Suffolk relies on Lyra wellness webinars to help employees learn observational skills that can help prevent suicide. Employees are encouraged to look for signs of change in teammates in four broad categories. The first involves changes in mood or behavior; the second, statements about their health and wellness such as not eating or sleeping; the third, any change in cognition, such as having trouble concentrating; and the fourth, any indication they are thinking about harming themselves. 

"It is valuable for everyone to be able to notice signs of distress in coworkers," says Dr. Joe Grasso, senior director at Lyra. "The goal is not to turn everyone into therapists, but to recognize basic broad, high level signs that someone could be in a state of mental health distress, so they can check in and be referred for appropriate resources."

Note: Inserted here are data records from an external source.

(** * Intuit MCP server: token cache, request envelope and tool entry point

    A shallow embedding of [intuit_mcp_server.py].  The Python code is
    dynamically typed and effectful, so the embedding has three layers:

    - [pyval] and the handful of Python operations the source applies to
      decoded JSON (truthiness, [in], subscripts, slices, [.get], [.lower]),
      each raising the exception Python raises on a wrong operand;
    - a state-and-exception monad [M]: the process-wide [token_cache], the
      count of [time.time()] readings and the trace of HTTP requests survive
      a raised exception, as they do in Python;
    - the three coroutines [get_access_token], [make_intuit_request] and
      [intuit_execute_graphql], and the start-up code of the module.

    Modelling conventions: timestamps and JSON numbers are exact integers
    (the source uses float seconds; an integer too large for a float makes
    the addition of line 105 raise, as it does in Python); a Python [str] is
    the [string] of its UTF-8 bytes, and slices and lengths count
    characters; a [dict] is an association list in insertion order with
    unique keys.  Each call runs to its end before the next one starts.  The
    [json] module, [httpx] and the clock are not part of the repository:
    they are the fields of the classes [PyRuntime] and [World]. *)

From Stdlib Require Import String Ascii List ZArith Bool Lia DecimalString.
Import ListNotations.
Local Open Scope string_scope.
Local Open Scope Z_scope.

(** ** Python values *)

#[local] Set Warnings "-register-all".

Inductive pyval : Type :=
| PNone
| PBool (b : bool)
| PInt (z : Z)
| PStr (s : string)
| PList (l : list pyval)
| PDict (d : list (string * pyval)).

Definition dict := list (string * pyval).

Section Assoc.
Context {V : Type}.

Fixpoint assoc_get (k : string) (d : list (string * V)) : option V :=
  match d with
  | [] => None
  | (k', v) :: d' => if String.eqb k k' then Some v else assoc_get k d'
  end.

Definition assoc_has (k : string) (d : list (string * V)) : bool :=
  match assoc_get k d with Some _ => true | None => false end.

(** [d[k] = v]: overwrite in place, or append a new key. *)
Fixpoint assoc_set (k : string) (v : V) (d : list (string * V))
  : list (string * V) :=
  match d with
  | [] => [(k, v)]
  | (k', v') :: d' =>
      if String.eqb k k' then (k', v) :: d' else (k', v') :: assoc_set k v d'
  end.
End Assoc.

(** ** Strings *)

Definition str_nonempty (s : string) : bool :=
  match s with EmptyString => false | String _ _ => true end.

(** [sub in s] on two strings. *)
Fixpoint contains (sub s : string) : bool :=
  prefix sub s ||
  match s with
  | EmptyString => false
  | String _ s' => contains sub s'
  end.

Definition lower_ascii (c : ascii) : ascii :=
  let n := nat_of_ascii c in
  if (Nat.leb 65 n && Nat.leb n 90)%bool then ascii_of_nat (n + 32) else c.

Fixpoint lower (s : string) : string :=
  match s with
  | EmptyString => EmptyString
  | String c s' => String (lower_ascii c) (lower s')
  end.

(** A byte that continues a character begun by an earlier byte. *)
Definition is_continuation (c : ascii) : bool :=
  let n := nat_of_ascii c in (Nat.leb 128 n && Nat.ltb n 192)%bool.

(** [s[:n]]: the first [n] characters. *)
Fixpoint take_chars (n : nat) (s : string) : string :=
  match s with
  | EmptyString => EmptyString
  | String c s' =>
      if is_continuation c then String c (take_chars n s')
      else match n with
           | O => EmptyString
           | S n' => String c (take_chars n' s')
           end
  end.

(** [len(s)]: the number of characters. *)
Fixpoint char_count (s : string) : nat :=
  match s with
  | EmptyString => O
  | String c s' =>
      if is_continuation c then char_count s' else S (char_count s')
  end.

Definition str_of_Z (z : Z) : string := NilZero.string_of_int (Z.to_int z).

(** An optional string inside an f-string: [None] prints as its name. *)
Definition fmt_opt (o : option string) : string :=
  match o with Some s => s | None => "None" end.

(** Truthiness of an environment variable read with [os.getenv]. *)
Definition opt_truthy (o : option string) : bool :=
  match o with Some s => str_nonempty s | None => false end.

(** ** HTTP and exceptions *)

Record response := { status_code : Z; text : string }.

Inductive body :=
| FormBody (data : list (string * string))  (* [data=urlencode(data)] *)
| JsonBody (payload : pyval).               (* [json=payload] *)

Inductive request :=
| POST (url : string) (headers : list (string * string)) (b : body)
| GET (url : string) (headers : list (string * string)).

(** What [await client.post/get] does: a response of any status, or an
    [httpx.RequestError] (connection, timeout and the like). *)
Inductive http_result :=
| Responded (r : response)
| Failed (msg : string).

Inductive exn :=
| RequestError (msg : string)
| HTTPStatusError (r : response)
| JSONDecodeError
| TypeError
| KeyError
| IndexError
| AttributeError
| ValueError
| RecursionError
| UnicodeDecodeError
| OverflowError
| PyException (msg : string).   (* [raise Exception(msg)] *)

(** How [json.loads] fails: on a malformed text with the
    [json.JSONDecodeError] the source catches, and otherwise (an integer
    of too many digits, nesting beyond the recursion limit, bytes that are
    not UTF-8) with an exception the source does not name. *)
Inductive decode_failure :=
| Malformed
| TooManyDigits
| TooDeep
| NotUnicode.

Definition decode_exn (f : decode_failure) : exn :=
  match f with
  | Malformed => JSONDecodeError
  | TooManyDigits => ValueError
  | TooDeep => RecursionError
  | NotUnicode => UnicodeDecodeError
  end.

Inductive outcome (A : Type) :=
| Return (a : A)
| Raise (e : exn).
Arguments Return {A} a.
Arguments Raise {A} e.

(** ** The library and the outside world *)

Class PyRuntime := {
  (** [json.loads] of a text (also behind [response.json()]); [None]
      when it raises. *)
  json_loads : string -> option pyval;
  (** how it fails on a text it does not decode *)
  json_failure : string -> decode_failure;
  (** [json.dumps] *)
  json_dumps : pyval -> string;
  (** [str(v)] of a value that is not a [str] *)
  py_repr : pyval -> string;
  (** [str(e)] of an exception raised by the interpreter or by httpx *)
  builtin_message : exn -> string
}.

Class World := {
  (** the n-th reading of [time.time()] *)
  clock : nat -> Z;
  (** the answer to a request, given how many were sent before it *)
  net : nat -> request -> http_result
}.

(** ** Process state *)

Record cache := { access_token : pyval; expires_at : Z }.

Record state := {
  token_cache : cache;
  clock_reads : nat;
  trace : list request
}.

(** The module-level [token_cache] literal. *)
Definition empty_cache : cache := {| access_token := PNone; expires_at := 0 |}.

Definition initial_state : state :=
  {| token_cache := empty_cache; clock_reads := 0%nat; trace := [] |}.

Definition M (A : Type) : Type := state -> outcome A * state.

Definition ret {A} (a : A) : M A := fun s => (Return a, s).
Definition raise {A} (e : exn) : M A := fun s => (Raise e, s).
Definition bind {A B} (c : M A) (k : A -> M B) : M B :=
  fun s => match c s with
           | (Return a, s') => k a s'
           | (Raise e, s') => (Raise e, s')
           end.
(** [try: c except ... as e: h e] *)
Definition try_except {A} (c : M A) (h : exn -> M A) : M A :=
  fun s => match c s with
           | (Return a, s') => (Return a, s')
           | (Raise e, s') => h e s'
           end.
Definition lift {A} (o : outcome A) : M A := fun s => (o, s).

Declare Scope py_scope.
Delimit Scope py_scope with py.
Notation "x <- c ;; k" := (bind c (fun x => k))
  (at level 61, c at next level, right associativity) : py_scope.
Notation "c ;;; k" := (bind c (fun _ => k))
  (at level 61, right associativity) : py_scope.
Local Open Scope py_scope.

(** ** Python operations on values *)

Definition truthy (v : pyval) : bool :=
  match v with
  | PNone => false
  | PBool b => b
  | PInt z => negb (z =? 0)
  | PStr s => str_nonempty s
  | PList l => match l with [] => false | _ => true end
  | PDict d => match d with [] => false | _ => true end
  end.

Definition is_str (k : string) (v : pyval) : bool :=
  match v with PStr s => String.eqb k s | _ => false end.

(** [k in v] for a string [k]. *)
Definition py_in (k : string) (v : pyval) : outcome bool :=
  match v with
  | PDict d => Return (assoc_has k d)
  | PList l => Return (existsb (is_str k) l)
  | PStr s => Return (contains k s)
  | _ => Raise TypeError
  end.

(** [v[k]] for a string [k]. *)
Definition py_getitem (v : pyval) (k : string) : outcome pyval :=
  match v with
  | PDict d => match assoc_get k d with
               | Some x => Return x
               | None => Raise KeyError
               end
  | _ => Raise TypeError
  end.

(** [v[0]]; a decoded JSON object has string keys only. *)
Definition py_first (v : pyval) : outcome pyval :=
  match v with
  | PList (x :: _) => Return x
  | PList [] => Raise IndexError
  | PStr (String c s) => Return (PStr (take_chars 1 (String c s)))
  | PStr EmptyString => Raise IndexError
  | PDict _ => Raise KeyError
  | _ => Raise TypeError
  end.

(** [v[:n]], evaluated inside the debug prints; only whether it raises
    matters (a dict rejects a slice key). *)
Definition py_slice_ok (v : pyval) : outcome unit :=
  match v with
  | PStr _ | PList _ => Return tt
  | _ => Raise TypeError
  end.

(** [v.get(k, default)] *)
Definition py_get (v : pyval) (k : string) (default : pyval) : outcome pyval :=
  match v with
  | PDict d => Return (match assoc_get k d with Some x => x | None => default end)
  | _ => Raise AttributeError
  end.

(** [v.lower()] *)
Definition py_lower (v : pyval) : outcome string :=
  match v with
  | PStr s => Return (lower s)
  | _ => Raise AttributeError
  end.

(** [v[k] = x] *)
Definition py_setitem (v : pyval) (k : string) (x : pyval) : outcome pyval :=
  match v with
  | PDict d => Return (PDict (assoc_set k x d))
  | _ => Raise TypeError
  end.

(** An integer converts to a float when it rounds to a finite one. *)
Definition float_limit : Z := 2 ^ 1024 - 2 ^ 970.

Definition fits_float (z : Z) : bool := Z.abs z <? float_limit.

(** [t + v] for a float timestamp [t]: an [int] is converted to a float
    first; [bool] is a subclass of [int]. *)
Definition py_add_time (t : Z) (v : pyval) : outcome Z :=
  match v with
  | PInt z => if fits_float z then Return (t + z) else Raise OverflowError
  | PBool b => Return (t + (if b then 1 else 0))
  | _ => Raise TypeError
  end.

(** [str(v)], as an f-string field does it. *)
Definition py_str `{PyRuntime} (v : pyval) : string :=
  match v with PStr s => s | _ => py_repr v end.

(** [str(e)] *)
Definition str_exn `{PyRuntime} (e : exn) : string :=
  match e with
  | RequestError m => m
  | PyException m => m
  | _ => builtin_message e
  end.

(** ** Configuration (module globals, lines 14-45) *)

Record config := {
  INTUIT_CLIENT_ID : option string;
  INTUIT_CLIENT_SECRET : option string;
  INTUIT_REFRESH_TOKEN : option string;
  INTUIT_ENVIRONMENT : string;
  INTUIT_COMPANY_ID : option string
}.

Definition getenv_default (o : option string) (default : string) : string :=
  match o with Some s => s | None => default end.

Definition load_config (env : string -> option string) : config :=
  {| INTUIT_CLIENT_ID := env "INTUIT_CLIENT_ID";
     INTUIT_CLIENT_SECRET := env "INTUIT_CLIENT_SECRET";
     INTUIT_REFRESH_TOKEN := env "INTUIT_REFRESH_TOKEN";
     INTUIT_ENVIRONMENT := getenv_default (env "INTUIT_ENVIRONMENT") "sandbox";
     INTUIT_COMPANY_ID := env "INTUIT_COMPANY_ID" |}.

(** [all([INTUIT_CLIENT_ID, INTUIT_CLIENT_SECRET, INTUIT_REFRESH_TOKEN])] *)
Definition credentials_present (cfg : config) : bool :=
  opt_truthy (INTUIT_CLIENT_ID cfg) && opt_truthy (INTUIT_CLIENT_SECRET cfg)
  && opt_truthy (INTUIT_REFRESH_TOKEN cfg).
(** * crashdetect: call tracking, error classification and AMX backtraces

    A shallow embedding of [src/crashdetect.cpp]: the intercepted call
    wrappers ([DoAmxCallback], [DoAmxExec], [DoAmxRelease]), the run-time
    error classifier ([HandleExecError], [DieOrContinue]) and the
    cross-boundary backtrace printer ([PrintAmxBacktrace]).

    The class keeps its state in static members ([errorCaught_],
    [npCalls_], [instances_], [serverCfg]); here they are the fields of a
    [World] that every member function threads explicitly, together with
    the memory of the abstract machines and the lines written to the log.
    A member function is a computation [M A]: it either returns to its
    caller or stops the process ([std::exit], a failed [assert], a null
    dereference). *)

From Stdlib Require Import Ascii String.
From Equations Require Import Equations.
From stdpp Require Import base numbers strings list gmap.

Local Open Scope string_scope.
Local Open Scope Z_scope.
Local Open Scope list_scope.

(** ** Data model *)

(** [cell] is the 32-bit signed machine word of the abstract machine; the
    code only compares and prints cells, so no wrap-around arises.  An
    [AMX*] and every other pointer is its address. *)
Definition cell := Z.
Definition ptr := Z.

(** [#define AMX_EXEC_GDK (-10)] *)
Definition AMX_EXEC_GDK : Z := -10.

(** [EXIT_FAILURE] of <cstdlib>. *)
Definition EXIT_FAILURE : Z := 1.
(** * VegaMCP FastAPI bridge: a shallow embedding of [vegamcp_bridge.py]

    The bridge turns one HTTP request into one JSON-RPC [tools/call]
    request, sent to a freshly spawned [node] process over its standard
    input, and turns the last line of the process's standard output back
    into the HTTP response.

    The development has four layers:
    - [Py]: the Python values the module manipulates ([str], [bytes],
      the values [json.loads] produces, exceptions) and the operations
      the source applies to them ([strip], [split], [dict.get], ...);
    - [Runtime], [OS], [World]: what the module takes from its
      libraries and from the operating system ([json], Starlette's
      [HTTPException], pydantic, [asyncio] subprocesses);
    - [Bridge]: [call_mcp_tool] and the route handlers, statement by
      statement;
    - [Ref]: one executable [Runtime] (CPython 3.11's [json], current
      Starlette), used to run the bridge on concrete replies. *)

From Stdlib Require Import List ZArith NArith QArith Bool Lia Ascii.
From Stdlib Require String.
Import ListNotations String.StringSyntax.
Close Scope Q_scope.

Set Implicit Arguments.
Set Warnings "-register-all".

(* ================================================================== *)
(** * Python values                                                    *)
(* ================================================================== *)

Module Py.

(** A Python [str] is a sequence of Unicode code points, a [bytes]
    object a sequence of octets. *)
Definition pystr := list N.
Definition bytes := list N.

(** An ASCII literal as a [str]. *)
Definition py (x : String.string) : pystr :=
  map N_of_ascii (String.list_ascii_of_string x).
Arguments py x%_string_scope.

Fixpoint pystr_eqb (a b : pystr) : bool :=
  match a, b with
  | [], [] => true
  | x :: a', y :: b' => N.eqb x y && pystr_eqb a' b'
  | _, _ => false
  end.

(** [str.isspace] on one code point (CPython's [_PyUnicode_IsWhitespace]);
    this is the set [str.strip()] removes. *)
Definition isspace (c : N) : bool :=
  (((0x09 <=? c) && (c <=? 0x0d)) || ((0x1c <=? c) && (c <=? 0x20))
   || (c =? 0x85) || (c =? 0xa0) || (c =? 0x1680)
   || ((0x2000 <=? c) && (c <=? 0x200a))
   || (c =? 0x2028) || (c =? 0x2029) || (c =? 0x202f) || (c =? 0x205f)
   || (c =? 0x3000))%N.

Fixpoint lstrip (x : pystr) : pystr :=
  match x with
  | c :: r => if isspace c then lstrip r else x
  | [] => []
  end.

Fixpoint rstrip (x : pystr) : pystr :=
  match x with
  | c :: r =>
      match rstrip r with
      | [] => if isspace c then [] else [c]
      | r' => c :: r'
      end
  | [] => []
  end.

(** [x.strip()] *)
Definition strip (x : pystr) : pystr := lstrip (rstrip x).

(** [x.split(sep)] for a one-character separator: never empty, keeps
    empty segments. *)
Fixpoint split (sep : N) (x : pystr) : list pystr :=
  match x with
  | [] => [[]]
  | c :: r =>
      if N.eqb c sep then [] :: split sep r
      else match split sep r with
           | h :: t => (c :: h) :: t
           | [] => [[c]]
           end
  end.

(** [sep.join(parts)] *)
Fixpoint join (sep : pystr) (parts : list pystr) : pystr :=
  match parts with
  | [] => []
  | [p] => p
  | p :: rest => p ++ sep ++ join sep rest
  end.

(** A Python [float], kept as the decimal numeral it was read from:
    [FDec neg m e] is the binary64 nearest to [(-1)^neg * m * 10^e]. *)
Inductive pyfloat :=
| FDec (neg : bool) (m : N) (e : Z)
| FInf (neg : bool)
| FNaN.

(** The values [json.loads] produces. A [dict] keeps insertion order
    and has string keys. *)
Inductive value :=
| JNull
| JBool (b : bool)
| JNum (n : Z)
| JFloat (f : pyfloat)
| JStr (x : pystr)
| JArray (l : list value)
| JObject (d : list (pystr * value)).

Definition dict := list (pystr * value).
(** ** [SQL.format]: the numbering modes *)

(** C1. The loop of [format] is a state machine over the mode flag
    ([mode_of] of the variable [autonum]): a processed auto-numbered marker
    sets the flag to [Auto] and a processed manual-numbered marker to
    [Manual]; in mode [Auto] every manual-numbered marker raises a
    [ValueError], and in mode [Manual] every auto-numbered marker does; a
    named marker never changes the flag and is accepted in every mode.  So for
    every template, once a marker of one numbering kind has been processed,
    [format] raises, and at the first later marker of the other kind that it
    reaches the exception is the [ValueError] of the switch. *)
Theorem numbering_mode_state_machine :
  ∀ (args : list pyobj) (kwargs : gmap string pyobj),
    (∀ st it st',
       format_step args kwargs st it = Ok st' →
       match marker_kind it with
       | Some AutoNumbered => mode_of (autonum st') = Auto
       | Some (ManualNumbered _) => mode_of (autonum st') = Manual
       | Some (Named _) | None => autonum st' = autonum st
       end) ∧
    (∀ st it index,
       mode_of (autonum st) = Auto →
       marker_kind it = Some (ManualNumbered index) →
       ∃ w, format_step args kwargs st it = Raise (ValueError w) ∧
            (plain it = true → w = AutoToManual)) ∧
    (∀ st it,
       mode_of (autonum st) = Manual →
       marker_kind it = Some AutoNumbered →
       ∃ w, format_step args kwargs st it = Raise (ValueError w) ∧
            (plain it = true → w = ManualToAuto)) ∧
    (∀ st it key a,
       plain it = true → marker_kind it = Some (Named key) →
       kwargs !! key = Some a →
       format_step args kwargs st it
       = Ok (State (rv st ++ (PyNode <$> literal it) ++ [a]) (autonum st))) ∧
    (∀ (parse : string → parsed) (t : string) before a between b after st,
       items (parse t) = before ++ a :: between ++ b :: after →
       format_loop args kwargs (before ++ [a]) format_init = Ok st →
       (marker_kind a = Some AutoNumbered ∧
        (∃ index, marker_kind b = Some (ManualNumbered index))) ∨
       ((∃ index, marker_kind a = Some (ManualNumbered index)) ∧
        marker_kind b = Some AutoNumbered) →
       ∃ e, SQL_format args kwargs parse t = Raise e ∧
            ∀ st2, format_loop args kwargs between st = Ok st2 →
                   ∃ w, e = ValueError w ∧
                        format_step args kwargs st2 b = Raise (ValueError w)).
Proof.
  intros args kwargs. split; [|split; [|split; [|split]]].
  - intros st it st' H. apply format_step_mode in H.
    unfold marker_kind. destruct (name it) as [nm|]; simpl; [|done].
    by destruct (marker_of nm).
  - intros st it index Hmode Hk. unfold marker_kind in Hk.
    destruct (name it) as [nm|] eqn:Hn; [|discriminate].
    injection Hk as Hk.
    destruct (format_step_switch args kwargs st it nm Hn) as (w & Hw & Hp).
    { by rewrite Hk. }
    exists w. split; [done|]. intros Hplain. rewrite (Hp Hplain). by rewrite Hk.
  - intros st it Hmode Hk. unfold marker_kind in Hk.
    destruct (name it) as [nm|] eqn:Hn; [|discriminate].
    injection Hk as Hk.
    destruct (format_step_switch args kwargs st it nm Hn) as (w & Hw & Hp).
    { by rewrite Hk. }
    exists w. split; [done|]. intros Hplain. rewrite (Hp Hplain). by rewrite Hk.
  - intros st it key a Hp Hk Hget. unfold marker_kind in Hk.
    destruct (name it) as [nm|] eqn:Hn; [|discriminate].
    injection Hk as Hk.
    apply format_step_done; [done|]. by eapply done_named.
  - intros parse t before a between b after st Hitems Ha Hkinds.
    assert (Hmode : ∃ nb,
      name b = Some nb ∧
      match marker_of nb with
      | ManualNumbered _ => mode_of (autonum st) = Auto
      | AutoNumbered => mode_of (autonum st) = Manual
      | Named _ => False
      end).
    { rewrite format_loop_app in Ha.
      apply bind_inv_Ok in Ha as (st0 & _ & Ha).
      rewrite format_loop_cons in Ha.
      apply bind_inv_Ok in Ha as (st1 & Ha & [= ->]).
      apply format_step_mode in Ha. unfold marker_kind in Hkinds.
      destruct (name a) as [na|]; destruct (name b) as [nb|]; simpl in Hkinds;
        try (destruct Hkinds as [[? [? ?]]|[[? ?] ?]]; discriminate).
      exists nb. split; [done|].
      destruct Hkinds as [[[= Hka] [i [= Hkb]]]|[[i [= Hka]] [= Hkb]]];
        rewrite Hka in Ha; by rewrite Hkb. }
    destruct Hmode as (nb & Hnb & Hmode).
    assert (Hset : mode_of (autonum st) ≠ Unset).
    { destruct (marker_of nb); [by rewrite Hmode|by rewrite Hmode|done]. }
    unfold SQL_format. cbv zeta. rewrite Hitems.
    replace (before ++ a :: between ++ b :: after)
      with ((before ++ [a]) ++ between ++ b :: after)
      by (by rewrite <- (assoc_L (++))).
    rewrite format_loop_app, Ha, bind_Ok, format_loop_app.
    destruct (format_loop args kwargs between st) as [st2|e] eqn:Hbetween.
    + rewrite bind_Ok, format_loop_cons.
      pose proof (format_loop_mode_kept _ _ _ _ _ Hbetween Hset) as Hkept.
      destruct (format_step_switch args kwargs st2 b nb Hnb) as (w & Hw & _).
      { rewrite Hkept. exact Hmode. }
      rewrite Hw. exists (ValueError w). split; [reflexivity|].
      intros st2' [= <-]. eauto.
    + exists e. split; [reflexivity|]. intros st2 Hst2. discriminate.
Qed.
(** The body of the [try] block; [None] when anything is raised in it.
    [write_ok] tells whether writing the file back succeeds. The
    mapping [db_config] is the one held by [config], so what is changed
    in it is changed in [config]. *)
Definition load_body (config : yaml) (write_ok : bool)
  : option (yaml * file_effect) :=
  match config with
  | YDict top =>
      match (match get "database" top with
             | Some v => v
             | None => YDict []
             end) with
      | YDict db_config =>
          match (match get "auth_method" db_config with
                 | Some v => v
                 | None => YStr "sql"
                 end) with
          | YStr auth_method =>
              if String.eqb (PyStr.lower auth_method) "sql" then
                let has_plaintext := contains "password" db_config in
                let has_encrypted := contains "default_hash_id" db_config in
                if has_plaintext && negb has_encrypted then
                  match get "password" db_config with
                  | Some plaintext_pwd =>
                      match encrypt_password fernet_encrypt plaintext_pwd with
                      | Some encrypted_pwd =>
                          let db_config :=
                            del "password"
                              (set "default_hash_id" (YStr encrypted_pwd)
                                 db_config) in
                          let config :=
                            YDict (set "database" (YDict db_config) top) in
                          Some (config,
                                if write_ok then Saved config else SaveFailed)
                      | None => None
                      end
                  | None => None
                  end
                else if has_plaintext && has_encrypted then
                  Some (YDict (set "database"
                                 (YDict (del "password" db_config)) top),
                        Untouched)
                else if negb has_plaintext && negb has_encrypted then None
                else Some (config, Untouched)
              else Some (config, Untouched)
          | _ => None
          end
      | _ => None
      end
  | _ => None
  end.

(** [except Exception as e: raise ValueError(...)]. *)
Definition _load_config (config : yaml) (write_ok : bool)
  : result (yaml * file_effect) :=
  match load_body config write_ok with
  | Some loaded => Ok loaded
  | None => Raise ValueError
  end.

End Loader.

(** The [database] section of a configuration, when it is a mapping. *)
Definition database_section (config : yaml) : option dict :=
  match config with
  | YDict top =>
      match get "database" top with
      | Some (YDict db_config) => Some db_config
      | _ => None
      end
  | _ => None
  end.

(** The section asks for SQL Server authentication, which is the
    default. *)
Definition sql_auth (db_config : dict) : bool :=
  match get "auth_method" db_config with
  | Some (YStr auth_method) => String.eqb (PyStr.lower auth_method) "sql"
  | Some _ => false
  | None => true
  end.

(** A configuration file with a plaintext password. *)
Definition plaintext_config : yaml :=
  YDict [("database",
          YDict [("server", YStr "localhost"); ("username", YStr "sa");
                 ("password", YStr "secret")]);
         ("logging", YDict [("enabled", YBool true)])].

(** A stand-in for the cipher in concrete runs. *)
Definition example_encrypt (s : string) : string := "gAAAAAB" ++ s.

End ConfigLoader.

(** * Properties *)

Local Open Scope list_scope.

(** ** Annotation builder *)

Section BuilderFacts.

Import AnnotationBuilder.

Variable creator_name : string.
Variables annotRedaction massActionCreated : Z.
Variable json : Type.
Variable thrift_write : AnnotationData -> json.

Let create := create_pii_annotation creator_name annotRedaction massActionCreated.
Let build := build_from_pii_detections creator_name annotRedaction
               massActionCreated json thrift_write.

Lemma create_returns timestamp ty value l t w h confidence id order mask :
  exists a,
    create timestamp ty value (Some [l; t; w; h]) confidence id order mask = Ok a
    /\ sReasonCategory a = normalize_entity_type ty
    /\ sFoundValue a =
         (if mask then ("***" ++ normalize_entity_type ty ++ "***")%string else value)
    /\ iPageLevelID a = id.
Proof.
  unfold create, create_pii_annotation; simpl.
  eexists; split; [reflexivity|]. simpl. repeat split.
Qed.

Lemma create_inv timestamp ty value coords confidence id order mask a :
  create timestamp ty value coords confidence id order mask = Ok a ->
  sReasonCategory a = normalize_entity_type ty
  /\ sFoundValue a =
       (if mask then ("***" ++ normalize_entity_type ty ++ "***")%string else value).
Proof.
  unfold create, create_pii_annotation.
  destruct (unpack4 coords) as [[[[l t] w] h]|e]; [|discriminate].
  intros H; inversion H; subst; simpl. split; reflexivity.
Qed.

Employees also learn about strategies for managing daily stress. This could include having a worker notice when they get stressed by monitoring tension in their body or deciding if they want to work on their stress by asking the question: Is stress serving or blocking you? Deep breathing and body scans are other strategies Suffolk offers in its mental health toolbox.

Lyra offers a range of care options. including in-person video conferencing, text messaging through a Lyra mobile app; and 24/7 access to their in-house concierge, a Suffolk spokesperson says. Typically, "the first interaction will be with a care advocate who can transfer a member to a licensed care navigator if that member needs to speak with a licensed clinician to help with their search for care or provide in-the-moment support," he says.

Suffolk pays Lyra to have employees receive 16 free sessions per year, but the fee per session is not a fixed rate since every provider has different contracted rates based on factors such as experience, location, and specialties.